The same year the band won the ‘Darroch Jug’ for first prize in Grade 3 at Gourock Highland Games; and also won second place in Grade 3 and first in drumming at Cowal.
The band also competed successfully in 1960 under Pipe Major Angus Graham, a former Edinburgh City Police Pipe Band piper. In the later 1960s and early 1970s the band again competed successfully under Pipe Major Robert Peat (a local builder in Currie) and Pipe Major James Dawson.
Successes included Champion of Champions in Grade 4 and later second place in Grade 3 (and second in drumming) at the Worlds in Ayr in 1973 (the winners that day being the highly successful Lanarkshire Police Pipe Band). Leading Drummers Ian Watt and myself both progressed from the band at different times to play with the Edinburgh City/Lothian and Borders Police as guest players.
The most recent Pipe Major, Ronnie Grady, was also a member of the band before joining the Grade 1 Bilston Glen Colliery Pipe Band under Pipe Major Archie Pinkman and then the 153 RCT (TA) Pipe Band under Pipe Major Peter Snaddon.
In the 1990s the Band played at the Braemar Gathering and became the proud winners of the Braemar Society Championships Shield, presented to the then Pipe Major Gary Newton by HM The Queen.

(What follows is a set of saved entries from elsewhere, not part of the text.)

Lemma has_row_insert d k k' row : has_row k d → has_row k (set_assets d (<[k' := row]> (assets d))).
Proof. unfold has_row. cbn. rewrite dom_insert. set_solver. Qed.

Lemma has_row_delete d p k : has_row k d → (∀ row, p k row = false) → has_row k (delete_assets p d).
Proof.
  unfold has_row, delete_assets. rewrite elem_of_dom. intros [row E] Hp.
  destruct foreign_keys; cbn; apply elem_of_dom; rewrite lookup_delete_where, E; cbn; rewrite Hp; eauto.
Qed.

Lemma has_row_prune_versions library vs d k : has_row k d →
  bool_decide (k.1.1 = library) && bool_decide ((k.1.2, k.2) ∈ vs) = false →
  has_row k (prune_pending_asset_versions library vs d).1.
Proof.
  revert d. induction vs as [|[id v] vs IH]; intros d Hd Hn; [done|]. cbn.
  match goal with |- context [prune_pending_asset_versions library vs ?d1] =>
    specialize (IH d1); destruct (prune_pending_asset_versions library vs d1) end.
  apply IH.
  - apply has_row_delete; [done|]. intros row. destruct k as [[l i] w]. cbn in Hn.
    rewrite bool_decide_false; [done|]. intros [= -> -> ->]. rewrite !bool_decide_true in Hn by (done || constructor). done.
  - destruct (bool_decide (k.1.1 = library)); [|done]. cbn in *. apply bool_decide_eq_false in Hn.
    apply bool_decide_eq_false. set_solver.
Qed.

Lemma has_row_upsert d r t d' k : has_row k d → upsert_asset_row d r t = Ok d' → has_row k d'.
Proof.
  intros Hd. unfold upsert_asset_row. destruct (Sql.exists_row _ _); [done|].
  destruct (assets d !! record_key r); [destruct (conflict_refused _ _); [done|]|]; intros [= <-]; by apply has_row_insert.
Qed.

Lemma has_row_update_status d k k' p c dc repair t : has_row k d → has_row k (update_status_to_downloaded d k' p c dc repair t).1.
Proof. intros Hd. unfold update_status_to_downloaded. destruct (assets d !! k'); [by apply has_row_insert|done]. Qed.

Lemma has_row_deletion op sel at_ clear d d' n k : has_row k d → delete_at_source op sel at_ clear d = Ok (d', n) → has_row k d'.
Proof.
  intros Hd. unfold delete_at_source. destruct (Sql.exists_row _ _); [done|]. intros [= <- <-].
  destruct clear; by apply has_row_update.
Qed.

Lemma has_row_assets d d' k : assets d' = assets d → has_row k d → has_row k d'.
Proof. unfold has_row. by intros ->. Qed.

Ltac by_row_deletion Hx :=
  match type of Hx with fmap fst ?e = Ok _ => destruct e as [[? ?]|] eqn:?E; [|done] end;
  injection Hx as <-; by eapply has_row_deletion.

Lemma exec_has_row o d d' k : exec o d = Ok d' → prunes k o = false → has_row k d → has_row k d'.
Proof.
  intros Hx Hn Hd. destruct o; cbn [exec] in Hx; cbn [prunes] in Hn;
    repeat match goal with k' : key3 |- _ => lazymatch k' with k => fail | _ => destruct k' as [[? ?] ?] end end;
    try (injection Hx as <-); try done; try (by apply has_row_update).
  - by eapply has_row_upsert.
  - unfold mark_downloaded_with_capture_repair in Hx.
    match type of Hx with context [update_status_to_downloaded d ?k' ?p ?c ?dc ?r ?t] =>
      pose proof (has_row_update_status d k k' p c dc r t Hd);
      destruct (update_status_to_downloaded d k' p c dc r t) as [d1 n] end.
    destruct (n =? 0); [done|]. injection Hx as <-. by apply (has_row_assets d1); [apply record_revision_assets|].
  - unfold import_adopt in Hx. destruct (upsert_asset_row d r (timestamp now)) as [d1|] eqn:E; [|done]. cbn in Hx.
    pose proof (has_row_update_status d1 k (record_key r) local_path local_checksum None false (timestamp now)
      (has_row_upsert _ _ _ _ _ Hd E)) as H2.
    destruct (update_status_to_downloaded d1 (record_key r) local_path local_checksum None false (timestamp now)) as [d2 n].
    injection Hx as <-. apply has_row_update. by apply (has_row_assets d2); [apply record_revision_assets|].
  - unfold mark_failed in Hx. destruct (assets d !! _); [|done]. injection Hx as <-. by apply has_row_insert.
  - change (k ∈ dom (assets (prepare_for_retry library e d).1)). by rewrite prepare_for_retry_rows, dom_update.
  - apply has_row_delete; [done|]. intros row. unfold stale_pending. by rewrite Hn.
  - by apply has_row_prune_versions.
  - unfold has_row, touch_last_seen_many. cbn. revert Hd. unfold has_row. generalize (assets d).
    induction ids as [|id ids IH]; intros m Hm; [done|]. cbn. apply IH. by rewrite dom_update.
  - unfold set_asset_verification in Hx. destruct (foreign_keys && _); [done|]. by injection Hx as <-.
  - unfold mark_policy_excluded. destruct (assets d !! _) as [row|]; [|done].
    destruct (status_is Pending row && negb (is_deleted row)); [|done]. apply has_row_insert. done.
  - by_row_deletion Hx.
  - by_row_deletion Hx.
  - by_row_deletion Hx.
  - by_row_deletion Hx.
  - unfold claim_legacy_master_state_owner. by destruct (legacy_master_state_owners d !! _).
  - unfold refresh_downloaded_asset_metadata. cbn.
    match goal with |- has_row k (if ?c then record_metadata_capture_revision ?d1 _ _ _ else _) =>
      apply (has_row_assets d1); [destruct c; [apply record_revision_assets|done]|] end.
    by apply has_row_update.
  - unfold record_capture_repair_prepared in Hx. destruct (str_eqb _ _); [done|].
    destruct (pr_capture_repair_receipt p) as [r|]; [|done]. destruct (negb (receipt_fits r)); [done|].
    destruct (ar_local_checksum _); [destruct (negb (fits_i64 _)); [done|]|]; injection Hx as <-; [by apply has_row_update|done].
  - unfold finish_metadata_rewrite in Hx. destruct (am_metadata_hash _); [|done].
    destruct (negb (finish_checks _ _ _ _ _)); [done|]. injection Hx as <-. by apply has_row_update.
  - unfold begin_enum_progress. by destruct (metadata d !! _).
  - unfold complete_metadata_capture_revision. cbn. by destruct (_ =? 0).
Qed.

Lemma run_has_row os d k : Forall (λ o, prunes k o = false) os → has_row k d → has_row k (run os d).
Proof.
  revert d. induction os as [|o os IH]; intros d Hn Hd; [done|]. apply Forall_cons in Hn as [Hn Hns]. cbn.
  apply IH; [done|]. destruct (exec o d) as [d1|] eqn:E; [by eapply exec_has_row|done].
Qed.

(** once a task is announced to the store, recording its outcome cannot
    miss its row: after any later operations that do not prune that version,
    marking it downloaded and marking it failed both succeed. *)
Theorem announced_task_can_be_finalised now asset task s s' os now' p c dc repair error :
  upsert_seen_for_task now asset task s = (s', Ok tt) →
  Forall (λ o, prunes (task_key task) o = false) os →
  is_ok (exec (OMarkDownloaded now' (task_key task) p c dc repair) (run os (ss_db s'))) = true
  ∧ is_ok (exec (OMarkFailed (task_key task) error) (run os (ss_db s'))) = true.
Proof.
  intros Hu Hn. assert (has_row (task_key task) (ss_db s')) as Hd.
  { unfold upsert_seen_for_task in Hu. destruct (planner_upsert_asset_master_mapping _ _ _) as [s1 [[]|e]]; [|done].
    apply call_result in Hu as (d & Hop & ->). unfold no_value in Hop.
    destruct (upsert_seen _ _ _) as [d1|] eqn:E; [|done]. injection Hop as ->.
    apply upsert_row_cols in E as (row & E & _). apply elem_of_dom. eexists. exact E. }
  apply (run_has_row os _ _ Hn) in Hd. unfold has_row in Hd. apply elem_of_dom in Hd as [row E]. cbn [exec task_key].
  unfold mark_downloaded_with_capture_repair, update_status_to_downloaded, mark_failed.
  unfold task_key in E. by rewrite E.
Qed.
End Announced.

(** ** Plans on a sample directory *)

Module PlannerRuns.
Import StateDbSpec.Samples FinalizeSpec.FinalizeRuns.

(** Two assets of the same name, then one more. *)
Definition planned := plan_pass 8 [(sample_asset, sample_config); (sample_asset, sample_config)] TaskPlanner_new.
Definition planned_tasks : list DownloadTask := default [] (snd <$> planned).
Definition planned_state : TaskPlanner := default TaskPlanner_new (fst <$> planned).

Lemma pass_destinations_distinct_witness :
  (2 <= length planned_tasks)%nat ∧ NoDup (destination <$> planned_tasks)
  ∧ ∀ t, t ∈ planned_tasks → tp_claimed_paths planned_state !! destination t = Some (dt_size t) ∧ dt_publication t = NoReplace.
Proof.
  split; [apply Nat.leb_le; vm_compute; reflexivity|].
  apply (pass_destinations_distinct 8 [(sample_asset, sample_config); (sample_asset, sample_config)] planned_state planned_tasks).
  assert (is_Some planned) as [[p ts] E] by (vm_compute; eexists; reflexivity).
  unfold planned_state, planned_tasks. fold planned. rewrite E. reflexivity.
Defined.

(** A recorded path that another task of the pass has claimed. *)
Definition recorded : path := lit "/d/a.jpg".
Definition busy : TaskPlanner := claim recorded 7 TaskPlanner_new.
Definition retried_path := resolve_recorded_retry_path 8 recorded (lit "/d/b.jpg") 20 (lit "ID") busy.
Definition retried_dest : option path := default None (snd <$> retried_path).
Definition retried_state : TaskPlanner := default TaskPlanner_new (fst <$> retried_path).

In early 2001 the band played at the annual flower festival in San Remo in Italy; and the same year at the local festival for the Patron Saint of Guilianova another town in Italy.

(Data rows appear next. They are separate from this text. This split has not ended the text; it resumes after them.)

(** A recorded download is remembered: after any later operations that neither
    record another download or failure of the version nor see it with another
    checksum, a sync that loads its context has the recorded file, and a
    download is certain only when the provider's checksum is empty or another. *)
Lemma recorded_download_remembered `{StateEnv} before after d1 now library id v p c dc repair row retry checksum trust :
  Forall op_ok before → Forall op_ok after →
  exec (OMarkDownloaded now (library, id, version_text v) p c dc repair) (run before Db_empty) = Ok d1 →
  assets d1 !! (library, id, version_text v) = Some row →
  Forall (λ o, forgets (library, id, version_text v) (p_checksum (r_prov row)) o = false) after →
  let ctx := load (run after d1) retry in
  ∃ f, downloaded_file ctx library id v = Some f ∧ rf_path f = p
  ∧ should_download_fast ctx library id v checksum trust =
      if bool_decide (checksum <> []) && str_eqb (p_checksum (r_prov row)) checksum
      then if trust then Some false else None else Some true.
Proof.
  intros Hb Ha Hx E Hf ctx. destruct (mark_downloaded_row _ _ _ _ _ _ _ _ _ _ _ Hx E) as [Hs Hp].
  assert (db_ok d1) as Hd1 by (apply (exec_ok _ _ _ (reachable_ok _ Hb)) in Hx; done).
  destruct (run_kept after d1 (library, id, version_text v) row Hd1 Ha E Hs Hf) as (row' & E' & [S1 S2 S3] & _).
  assert (canonical (run after d1)) as Hc.
  { apply canonical_run. eapply canonical_exec; [|exact Hx]. apply canonical_run, canonical_empty. }
  assert (downloaded_row_at (run after d1) library id v = Some row') as Hrow.
  { unfold downloaded_row_at. rewrite E'. assert (status_is Downloaded row' = true) as -> by (apply status_is_true; congruence). done. }
  unfold ctx. rewrite loaded_files, Hrow, loaded_should_download_fast by done. unfold skip_decision. rewrite Hrow, <- S3. cbn.
  unfold file_of. rewrite S2, Hp. cbn. by eexists.
Qed.

(** ** Identities within a pass *)

Section Identities.

(** A pass over assets, each with its library. *)
Fixpoint select_pass (ctx : DownloadContext) (assets : list (str * PhotoAsset)) (claimed : gset (str * str)) : list (str * str) :=
  match assets with
  | [] => []
  | (l, a) :: assets =>
      let '(claimed, name) := select_asset_state_record_name ctx l a claimed in
      (l, name) :: select_pass ctx assets claimed
  end.

Definition own_id (la : str * PhotoAsset) : str * str := (la.1, asset_record_name la.2).
Definition master_id (la : str * PhotoAsset) : str * str := (la.1, record_name la.2).

Lemma select_pass_names ctx assets claimed n : n ∈ select_pass ctx assets claimed →
  n ∈ own_id <$> assets ∨ (n ∈ master_id <$> assets ∧ n ∉ claimed).
Proof.
  revert claimed. induction assets as [|[l a] assets IH]; intros claimed; cbn; [by intros []%elem_of_nil|].
  unfold select_asset_state_record_name. destruct (should_use_legacy_master_state ctx l a).
  - case_bool_decide as Hc.
    + intros [->|Hin]%elem_of_cons; [left; by left|]. apply IH in Hin as [Hin|[Hin Hn]]; [left; by right|right; split; [by right|done]].
    + intros [->|Hin]%elem_of_cons; [right; split; [by left|done]|].
      apply IH in Hin as [Hin|[Hin Hn]]; [left; by right|right; split; [by right|set_solver]].
  - intros [->|Hin]%elem_of_cons; [left; by left|]. apply IH in Hin as [Hin|[Hin Hn]]; [left; by right|right; split; [by right|done]].
Qed.

(** in a pass, no two assets get the same state identity, whatever the
    context says about rows of older releases: if the asset records are
    distinct and no asset record shares its name with the master of another
    asset of its library, the chosen names are pairwise distinct. *)
Theorem pass_identities_distinct ctx assets claimed :
  NoDup (own_id <$> assets) →
  (∀ x y, x ∈ assets → y ∈ assets → own_id x = master_id y → x = y) →
  NoDup (select_pass ctx assets claimed).
Proof.
  revert claimed. induction assets as [|[l a] assets IH]; intros claimed Hnd Hm; [constructor|]. cbn in Hnd.
  apply NoDup_cons in Hnd as [Hn Hnd]. specialize (λ c, IH c Hnd (λ x y Hx Hy, Hm x y (list_elem_of_further _ _ _ Hx) (list_elem_of_further _ _ _ Hy))).
  assert (∀ x, x ∈ assets → own_id x <> own_id (l, a)) as Hown.
  { intros x Hx Heq. apply Hn. rewrite <- Heq. by apply list_elem_of_fmap_2. }
  assert (∀ claimed', own_id (l, a) ∉ select_pass ctx assets claimed') as Hno.
  { intros claimed' [Hin|[Hin _]]%select_pass_names; [done|]. apply list_elem_of_fmap in Hin as (y & Heq & Hy).
    assert ((l, a) = y) as <- by (apply Hm; [by left|by right|done]). by apply (Hown (l, a)). }
  cbn. unfold select_asset_state_record_name. destruct (should_use_legacy_master_state ctx l a); [case_bool_decide as Hc|];
    (apply NoDup_cons; split; [|by apply IH]); [apply Hno| |apply Hno].
  intros [Hin|[_ Hin]]%select_pass_names; [|set_solver]. apply list_elem_of_fmap in Hin as (y & Heq & Hy).
  assert (y = (l, a)) as -> by (apply Hm; [by right|by left|done]). by apply (Hown (l, a)).
Qed.
End Identities.

(** ** Identities between runs *)

Section Owners.
Context `{StateEnv}.
#[local] Arguments Sql.holds : simpl never.

Lemma prune_versions_owners library vs d :
  legacy_master_state_owners (prune_pending_asset_versions library vs d).1 = legacy_master_state_owners d.
Proof.
  revert d. induction vs as [|[id v] vs IH]; intros d; [done|]. cbn.
  match goal with |- context [prune_pending_asset_versions library vs ?d1] =>
    specialize (IH d1); destruct (prune_pending_asset_versions library vs d1) as [d2 n] end.
  cbn in *. rewrite IH. unfold delete_assets. by destruct foreign_keys.
Qed.

Lemma revision_owners d l i rev :
  legacy_master_state_owners (record_metadata_capture_revision d l i rev) = legacy_master_state_owners d.
Proof. unfold record_metadata_capture_revision. by repeat case_match. Qed.

Ltac owners_case Hx :=
  repeat match type of Hx with
  | fmap fst ?e = Ok _ => destruct e as [[? ?]|] eqn:?E; [|done]; cbn in Hx
  | context [match ?e with _ => _ end] => destruct e eqn:?; try done
  end.

Lemma update_status_owners d k p c dc repair t :
  legacy_master_state_owners (update_status_to_downloaded d k p c dc repair t).1 = legacy_master_state_owners d.
Proof. unfold update_status_to_downloaded. by destruct (assets d !! k). Qed.

Ltac owners_update Hx :=
  match type of Hx with context [update_status_to_downloaded ?d ?k ?p ?c ?dc ?r ?t] =>
    pose proof (update_status_owners d k p c dc r t); destruct (update_status_to_downloaded d k p c dc r t) as [? ?] end;
  cbn in *.

Lemma upsert_owners d r t d' : upsert_asset_row d r t = Ok d' →
  legacy_master_state_owners d' = legacy_master_state_owners d.
Proof. unfold upsert_asset_row. intros Hx. owners_case Hx; by injection Hx as <-. Qed.

Lemma deletion_owners op sel at_ clear d d' :
  fst <$> delete_at_source op sel at_ clear d = Ok d' → legacy_master_state_owners d' = legacy_master_state_owners d.
Proof.
  unfold delete_at_source. destruct (exists_row _ _); [done|]. cbn. intros Hx. injection Hx as <-. by destruct clear.
Qed.

(** The recorded owner of a master's row never changes. *)
Lemma owner_kept o d d' lm x : exec o d = Ok d' → legacy_master_state_owners d !! lm = Some x →
  legacy_master_state_owners d' !! lm = Some x.
Proof.
  intros Hx E. assert (legacy_master_state_owners d' = legacy_master_state_owners d ∨
    ∃ l m a, o = OClaimOwner l m a) as [->|(l & m & a & ->)]; [|done|].
  { destruct o; cbn [exec] in Hx; repeat match goal with k : key3 |- _ => destruct k as [[? ?] ?] end;
      try (right; by eauto); left; try (by injection Hx as <-).
    - by eapply upsert_owners.
    - unfold mark_downloaded_with_capture_repair in Hx. owners_update Hx.
      destruct (_ =? 0); [done|]. injection Hx as <-. by rewrite revision_owners.
    - unfold import_adopt in Hx. destruct (upsert_asset_row d r (timestamp now)) as [d1|] eqn:Eu; [|done]. cbn in Hx.
      apply upsert_owners in Eu. owners_update Hx. injection Hx as <-. cbn. rewrite revision_owners. congruence.
    - unfold mark_failed in Hx. owners_case Hx; by injection Hx as <-.
    - injection Hx as <-. unfold prune_stale_pending_not_seen_since, delete_assets. by destruct foreign_keys.
    - injection Hx as <-. apply prune_versions_owners.
    - unfold set_asset_verification in Hx. owners_case Hx; by injection Hx as <-.
    - injection Hx as <-. unfold mark_policy_excluded. by repeat case_match.
    - by eapply deletion_owners.
    - by eapply deletion_owners.
    - by eapply deletion_owners.
    - by eapply deletion_owners.
    - injection Hx as <-. unfold refresh_downloaded_asset_metadata. cbn. match goal with |- context [if ?c then record_metadata_capture_revision _ _ _ _ else _] => destruct c end; [by rewrite revision_owners|done].
    - destruct (record_capture_repair_prepared _ _ _ _) as [[d1 ?]|] eqn:E1; [|done]. injection Hx as <-.
      unfold record_capture_repair_prepared in E1. owners_case E1; by injection E1 as <- <-.
    - destruct (finish_metadata_rewrite _ _ _ _ _ _) as [[d1 ?]|] eqn:E1; [|done]. injection Hx as <-.
      unfold finish_metadata_rewrite in E1. owners_case E1; by injection E1 as <- <-.
    - injection Hx as <-. unfold begin_enum_progress. by case_match.
    - injection Hx as <-. unfold complete_metadata_capture_revision. cbn. by case_match. }
  cbn in Hx. injection Hx as <-. unfold claim_legacy_master_state_owner.
  destruct (legacy_master_state_owners d !! (l, m)) eqn:El; [done|]. cbn.
  destruct (decide ((l, m) = lm)) as [<-|Hn]; [congruence|]. by rewrite lookup_insert_ne.
Qed.

Definition evolves (d d' : Db) : Prop := ∃ os, d' = run os d.

Lemma owner_evolves d d' lm x : evolves d d' → legacy_master_state_owners d !! lm = Some x →
  legacy_master_state_owners d' !! lm = Some x.
Proof.
  intros [os ->]. revert d. induction os as [|o os IH]; intros d E; [done|]. cbn. apply IH.
  destruct (exec o d) as [d'|] eqn:Ex; [by eapply owner_kept|done].
Qed.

In recent years the band has concentrated on teaching piping and pipe band drumming to young and old from the local communities as well as playing at an annual programme of performances at gala days, public parades and charity events.
Arrangements are being made to dispose of the band’s uniforms and equipment, including five rarely played modern Andante snare drums, two tenor drums and three bass drums of different makes. Anyone interested in purchasing the drums in particular should contact James Nicholl on 07802 422556 or by email at email@example.com . Proceeds will, in due course, be donated to local charities.
As a symbolic gesture to those who formed the original band in 1887 all these years ago, some of the current adult members took the opportunity to mark the band’s sad demise by posing for the above picture on a public bench in Currie.